Vector Add in Triton

Single-threaded Version#

Element-wise addition:

Screenshot 2024-09-19 at 15.34.56

Triton Implementation#

In Triton, the vector addition kernel achieves efficient vector addition operations by dividing the vectors into multiple blocks and performing parallel computations in the threads of each Grid. Each thread is responsible for loading the corresponding elements from the two vectors, adding them, and storing the result.

Screenshot 2024-09-19 at 15.35.11

Core Steps#

Thread Parallel Computation: Each thread in the Grid independently processes a portion of the elements in the vector.
Load Elements: Each thread loads the corresponding elements from vector A and vector B.
Element Addition: The loaded elements are added together.
Store Results: The summed results are stored in the output vector.

Usage of `tl.constexpr`#

tl.constexpr is used to declare compile-time constants. This means that the value of variables with this modifier is determined at compile time rather than at runtime. The compiler can perform more aggressive optimizations based on these constant values to enhance the execution efficiency of the kernel.

@triton.jit 
def kernel_vector_addition(a_ptr, b_ptr, out_ptr,
						   num_elems: tl.constexpr,
						   block_size: tl.constexpr): 
	# Kernel code

In the above code, num_elems and block_size are declared as compile-time constants, allowing Triton to optimize the kernel code during the compilation phase.
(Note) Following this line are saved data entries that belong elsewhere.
(* ===== verification/PolicyDsl.v ===== *)
(** * [wiremesh-policy]: the policy document and its validation
    ([dsl.rs], [validate.rs], [lib.rs])

    [serde_yaml] is a parameter of [parse_policy]; the validator is modelled
    with the exact errors it pushes, in the order it pushes them. *)
From S2P Require Export IpNet.
From Stdlib Require Import ZArith Lia Ascii.
Local Open Scope Z_scope.

(** ** Data *)

Inductive PortSpec :=
| Single (n : Z)
| Range (s : string).

Record RuleBody := { rb_src : list string; rb_dst : list string;
                     rb_ports : list PortSpec; rb_proto : option string }.

Record RuleSrc := { rs_allow : option RuleBody; rs_deny : option RuleBody }.

Record BlockSrc := { bs_from : string; bs_to : string; bs_rules : list RuleSrc }.

Record PolicyDoc := { pd_policy : list BlockSrc }.

Record CompileError := { ce_block : option nat; ce_rule : option nat; ce_msg : string }.

Definition show_nat (n : nat) : string := show_uint (Z.of_nat n).
Definition show_int (n : Z) : string :=
  if Z.ltb n 0 then "-" +:+ show_uint (- n) else show_uint n.

(** [Display for CompileError]. *)
Definition show_compile_error (e : CompileError) : string :=
  match ce_block e, ce_rule e with
  | Some b, Some r => "block " +:+ show_nat b +:+ " rule " +:+ show_nat r +:+ ": " +:+ ce_msg e
  | Some b, None => "block " +:+ show_nat b +:+ ": " +:+ ce_msg e
  | None, _ => ce_msg e
  end.

(** [parse_range]: ["lo-hi"], both ends trimmed and parsed as [i64]. *)
Definition parse_range (s : string) : option (Z * Z) :=
  '(lo, hi) ← split_once "-" s;
  l ← parse_i64 (trim lo);
  h ← parse_i64 (trim hi);
  Some (l, h).

Section validate.
Context {N : Ipv4NetApi}.

Record SegmentDef := { seg_name : string; seg_cidrs : list ipv4net }.
(* ===== verification/EnfCommon.v ===== *)
(** * [wiremesh-enforcer-common]: the types and constants the kernel program and
    its loader share ([wiremesh-enforcer-ebpf/common/src/lib.rs]), and the byte
    order of the integers they exchange.

    Map values are kept as the kernel program loads them: a [u32] or [u16] read
    from a packet on a little-endian host, so [bswap32]/[bswap16] are
    [to_be]/[from_be]. *)
From S2P Require Export Prelude.
From Stdlib Require Import ZArith Lia.
Local Open Scope Z_scope.

Definition MAX_RULES : Z := 256.
Definition BITSET_WORDS : Z := 4.
Definition LPM_MAX_ENTRIES : nat := 1024.
Definition CTR_DEFAULT_DENY : Z := MAX_RULES.
Definition CTR_FLOW_HIT : Z := MAX_RULES + 1.
Definition COUNTERS_LEN : nat := 258.
Definition ACT_DENY : Z := 0.
Definition ACT_ALLOW : Z := 1.

Record RuleMeta := { rm_action : Z; rm_proto : Z; rm_port_lo : Z; rm_port_hi : Z }.

(** [[u64; BITSET_WORDS]]. *)
Notation RuleBits := (list Z).
Definition zero_bits : RuleBits := [0; 0; 0; 0].

Definition bit_get (bits : RuleBits) (idx : Z) : bool :=
  let w := idx / 64 in
  if BITSET_WORDS <=? w then false
  else negb (Z.land (Z.shiftr (nth (Z.to_nat w) bits 0) (idx mod 64)) 1 =? 0).

Definition bit_set (bits : RuleBits) (idx : Z) : RuleBits :=
  let w := idx / 64 in
  if w <? BITSET_WORDS then
    <[Z.to_nat w := Z.lor (nth (Z.to_nat w) bits 0) (Z.shiftl 1 (idx mod 64))]> bits
  else bits.

Record FlowKey := { fk_src : Z; fk_dst : Z; fk_sport : Z; fk_dport : Z; fk_proto : Z }.
Record FlowVal := { last_seen_ns : Z }.
Record RateVal := { window_start_ns : Z; rv_count : Z }.
Record DenyEventRaw := { de_src : Z; de_dst : Z; de_proto : Z; de_dport : Z; de_rule_idx : Z }.

#[export] Instance FlowKey_eq_dec : EqDecision FlowKey.
Proof. solve_decision. Defined.
#[export] Instance FlowKey_countable : Countable FlowKey.
Proof.
  refine (inj_countable'
    (fun k => (fk_src k, fk_dst k, fk_sport k, fk_dport k, fk_proto k))
    (fun '(a, b, c, d, e) => Build_FlowKey a b c d e) _).
  by intros [].
Defined.

Definition CFG_TCP_NS : nat := 0.
Definition CFG_UDP_NS : nat := 1.
Definition CFG_ICMP_NS : nat := 2.
Definition CFG_RATE_CAP : nat := 3.
Definition CFG_LOG_PER_RULE : nat := 4.
Definition CFG_LOG_AGGREGATE : nat := 5.
Definition CONFIG_LEN : nat := 6.
Definition DEFAULT_TCP_NS : Z := 7200 * 1000000000.
Definition DEFAULT_UDP_NS : Z := 60 * 1000000000.
Definition DEFAULT_ICMP_NS : Z := 30 * 1000000000.
Definition DEFAULT_RATE_CAP : Z := 256.
Definition DEFAULT_LOG_PER_RULE : Z := 10.
Definition DEFAULT_LOG_AGGREGATE : Z := 100.
Definition RATE_WINDOW_NS : Z := 1000000000.

(** ** Byte order *)

Definition bswap16 (x : Z) : Z := (x mod 256) * 256 + (x / 256) mod 256.

Definition bswap32 (x : Z) : Z :=
  (((x mod 256) * 256 + (x / 256) mod 256) * 256 + (x / 65536) mod 256) * 256
  + (x / 16777216) mod 256.

Lemma bswap32_range x : 0 <= bswap32 x < 2 ^ 32.
Proof.
  unfold bswap32. pose proof (Z.mod_pos_bound x 256 ltac:(lia)).
  pose proof (Z.mod_pos_bound (x / 256) 256 ltac:(lia)).
  pose proof (Z.mod_pos_bound (x / 65536) 256 ltac:(lia)).
  pose proof (Z.mod_pos_bound (x / 16777216) 256 ltac:(lia)). lia.
Qed.

Lemma bswap16_range x : 0 <= bswap16 x < 2 ^ 16.
Proof.
  unfold bswap16. pose proof (Z.mod_pos_bound x 256 ltac:(lia)).
  pose proof (Z.mod_pos_bound (x / 256) 256 ltac:(lia)). lia.
Qed.

Lemma bytes4 a b c d :
  0 <= a < 256 -> 0 <= b < 256 -> 0 <= c < 256 -> 0 <= d < 256 ->
  let x := ((a * 256 + b) * 256 + c) * 256 + d in
  x mod 256 = d /\ (x / 256) mod 256 = c /\ (x / 65536) mod 256 = b /\ (x / 16777216) mod 256 = a.
Proof.
  intros Ha Hb Hc Hd x.
  assert (x / 256 = (a * 256 + b) * 256 + c) as E1
    by (unfold x; rewrite Z.div_add_l, (Z.div_small d) by lia; lia).
  assert (x / 65536 = a * 256 + b) as E2.
  { change 65536 with (256 * 256). rewrite <- Z.div_div, E1 by lia.
    rewrite Z.div_add_l, (Z.div_small c) by lia. lia. }
  assert (x / 16777216 = a) as E3.
  { change 16777216 with (65536 * 256). rewrite <- Z.div_div, E2 by lia.
    rewrite Z.div_add_l, (Z.div_small b) by lia. lia. }
  rewrite E1, E2, E3. unfold x.
  rewrite !(Z.add_comm (_ * 256)), !Z.mod_add, !Z.mod_small by lia. done.
Qed.

Lemma bswap32_involutive x : 0 <= x < 2 ^ 32 -> bswap32 (bswap32 x) = x.
Proof.
  intros Hx. unfold bswap32 at 2.
  pose proof (Z.mod_pos_bound x 256 ltac:(lia)) as H0.
  pose proof (Z.mod_pos_bound (x / 256) 256 ltac:(lia)) as H1.
  pose proof (Z.mod_pos_bound (x / 65536) 256 ltac:(lia)) as H2.
  pose proof (Z.mod_pos_bound (x / 16777216) 256 ltac:(lia)) as H3.
  destruct (bytes4 _ _ _ _ H0 H1 H2 H3) as (E0 & E1 & E2 & E3).
  unfold bswap32. rewrite E0, E1, E2, E3.
  change 65536 with (256 * 256) in *. change 16777216 with (256 * 256 * 256) in *.
  rewrite <- !Z.div_div in * by lia.
  pose proof (Z.div_mod x 256 ltac:(lia)). pose proof (Z.div_mod (x / 256) 256 ltac:(lia)).
  pose proof (Z.div_mod (x / 256 / 256) 256 ltac:(lia)).
  rewrite (Z.mod_small (x / 256 / 256 / 256)); [lia|].
  split; [repeat apply Z.div_pos; lia|repeat apply Z.div_lt_upper_bound; lia].
Qed.

(** ** Bit sets *)

Definition bits_ok (b : RuleBits) : Prop := length b = 4%nat.

Lemma zero_bits_ok : bits_ok zero_bits.
Proof. done. Qed.

Lemma bit_set_ok b i : bits_ok b -> bits_ok (bit_set b i).
Proof. unfold bit_set, bits_ok. intros H. case_match; [by rewrite length_insert|done]. Qed.

Lemma land_shiftr_1 x n : 0 <= n -> negb (Z.land (Z.shiftr x n) 1 =? 0) = Z.testbit x n.
Proof.
  intros Hn. change 1 with (Z.ones 1). rewrite Z.land_ones by lia.
  change (2 ^ 1) with 2. rewrite <- Z.bit0_mod, Z.shiftr_spec, Z.add_0_l by lia.
  by destruct (Z.testbit x n).
Qed.

Lemma bit_get_zero i : bit_get zero_bits i = false.
Proof.
  unfold bit_get. case_match; [done|].
  assert (forall k, nth k zero_bits 0 = 0) as -> by (intros [|[|[|[|[]]]]]; done).
  by rewrite Z.shiftr_0_l.
Qed.

Lemma nth_insert_list (b : RuleBits) i j v :
  (i < length b)%nat -> nth j (<[i := v]> b) 0 = if decide (i = j) then v else nth j b 0.
Proof.
  intros Hi. rewrite !nth_lookup. case_decide as E.
  - subst. by rewrite list_lookup_insert_eq.
  - by rewrite list_lookup_insert_ne.
Qed.

(** Setting one bit changes that bit only, within the 256 bits of the set. *)
Lemma bit_get_set b i j :
  bits_ok b -> 0 <= i -> 0 <= j < MAX_RULES ->
  bit_get (bit_set b i) j = (i =? j) || bit_get b j.
Proof.
  unfold bits_ok, MAX_RULES. intros Hb Hi Hj. unfold bit_get, bit_set, BITSET_WORDS.
  assert (0 <= j / 64 < 4) as Hjw
    by (split; [apply Z.div_pos|apply Z.div_lt_upper_bound]; lia).
  pose proof (Z.mod_pos_bound i 64 ltac:(lia)). pose proof (Z.mod_pos_bound j 64 ltac:(lia)).
  pose proof (Z.div_mod i 64 ltac:(lia)). pose proof (Z.div_mod j 64 ltac:(lia)).
  pose proof (Z.div_pos i 64 Hi ltac:(lia)).
  destruct (Z.leb_spec 4 (j / 64)); [lia|]. rewrite !land_shiftr_1 by lia.
  destruct (Z.ltb_spec (i / 64) 4).
  - rewrite nth_insert_list by lia. case_decide as E.
    + assert (i / 64 = j / 64) as Ew by lia. rewrite Z.lor_spec, Ew.
      rewrite Z.shiftl_spec, orb_comm by lia. f_equal.
      destruct (Z.eqb_spec i j) as [->|Hne].
      * by rewrite Z.sub_diag.
      * destruct (Z.ltb_spec (j mod 64) (i mod 64)).
        -- by rewrite Z.testbit_neg_r by lia.
        -- rewrite Z.bits_above_log2; [done|lia|]. simpl. lia.
    + destruct (Z.eqb_spec i j) as [->|]; [done|done].
  - destruct (Z.eqb_spec i j) as [->|]; [lia|done].
Qed.

(** An index past the set is ignored by both. *)
Lemma bit_out_of_range b i : MAX_RULES <= i -> bit_set b i = b /\ bit_get b i = false.
Proof.
  unfold MAX_RULES, bit_set, bit_get, BITSET_WORDS. intros Hi.
  assert (4 <= i / 64) by (apply Z.div_le_lower_bound; lia).
  destruct (Z.ltb_spec (i / 64) 4); [lia|]. destruct (Z.leb_spec 4 (i / 64)); [done|lia].
Qed.

Definition bits_and (a b : RuleBits) : RuleBits := zip_with Z.land a b.

Lemma bit_get_and a b i :
  bits_ok a -> bits_ok b -> 0 <= i < MAX_RULES ->
  bit_get (bits_and a b) i = bit_get a i && bit_get b i.
Proof.
  unfold bits_ok, MAX_RULES. intros Ha Hb Hi. unfold bit_get, BITSET_WORDS.
  assert (0 <= i / 64 < 4) as Hw
    by (split; [apply Z.div_pos|apply Z.div_lt_upper_bound]; lia).
  pose proof (Z.mod_pos_bound i 64 ltac:(lia)).
  destruct (Z.leb_spec 4 (i / 64)); [lia|]. rewrite !land_shiftr_1 by lia.
  rewrite !nth_lookup. unfold bits_and. rewrite lookup_zip_with.
  destruct (lookup_lt_is_Some_2 a (Z.to_nat (i / 64))) as [x Hx]; [lia|].
  destruct (lookup_lt_is_Some_2 b (Z.to_nat (i / 64))) as [y Hy]; [lia|].
  rewrite Hx, Hy. simpl. apply Z.land_spec.
Qed.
Determining Current Block and Program ID#

Each thread block in Triton has a unique Program ID that identifies the block in which the current thread resides. By using tl.program_id, we can determine the block in which the current thread is located, allowing us to calculate the data offset being processed.

pid = tl.program_id(axis=0)
block_start = pid * block_size

Handling the Last Block#

Since the vector length may not be divisible by the block size, the last block may only require a portion of the threads to work. By using masking operations, we can ensure that only valid threads perform calculations, avoiding invalid memory accesses and computations.

Role of the Mask#

Triton provides masking operations to shield those threads that do not need to work (the NA threads in the last Grid).

mask = thread_offsets < num_elems
a_pointers = tl.load(a_ptr + thread_offsets, mask=mask, other=0.0)
b_pointers = tl.load(b_ptr + thread_offsets, mask=mask, other=0.0)

Role of the `ceil_div` Function#

The ceil_div function is used to calculate the number of blocks, ensuring that all elements are covered even if the vector length is not divisible by the block size. For example, with vec_size=10 and block_size=3, ceil_div(10, 3)=4, ensuring that all 10 elements are processed.

def ceil_div(x: int, y: int) -> int:
    return (x + y - 1) // y

In simple terms, the function efficiently implements "rounding up."

Numerical Precision Verification#

After implementing the vector addition kernel, verifying numerical precision is a key step to ensure the correctness of the kernel. By comparing it with PyTorch's built-in addition operation, we can confirm the accuracy of the Triton implementation.

def verify_numerics() -> bool:
    torch.manual_seed(2020) # seed both cpu and gpu
    vec_size = 8192
    a = torch.rand(vec_size, device='cuda')
    b = torch.rand_like(a)
    torch_res = a + b
    triton_res = vector_addition(a, b)
    fidelity_correct = torch.allclose(torch_res, triton_res)
    print(f"{fidelity_correct=}")
    return fidelity_correct

Screenshot 2024-09-19 at 22.49.16

Verification shows that our Triton implementation is consistent with PyTorch's native numerical precision, allowing us to proceed with further operations.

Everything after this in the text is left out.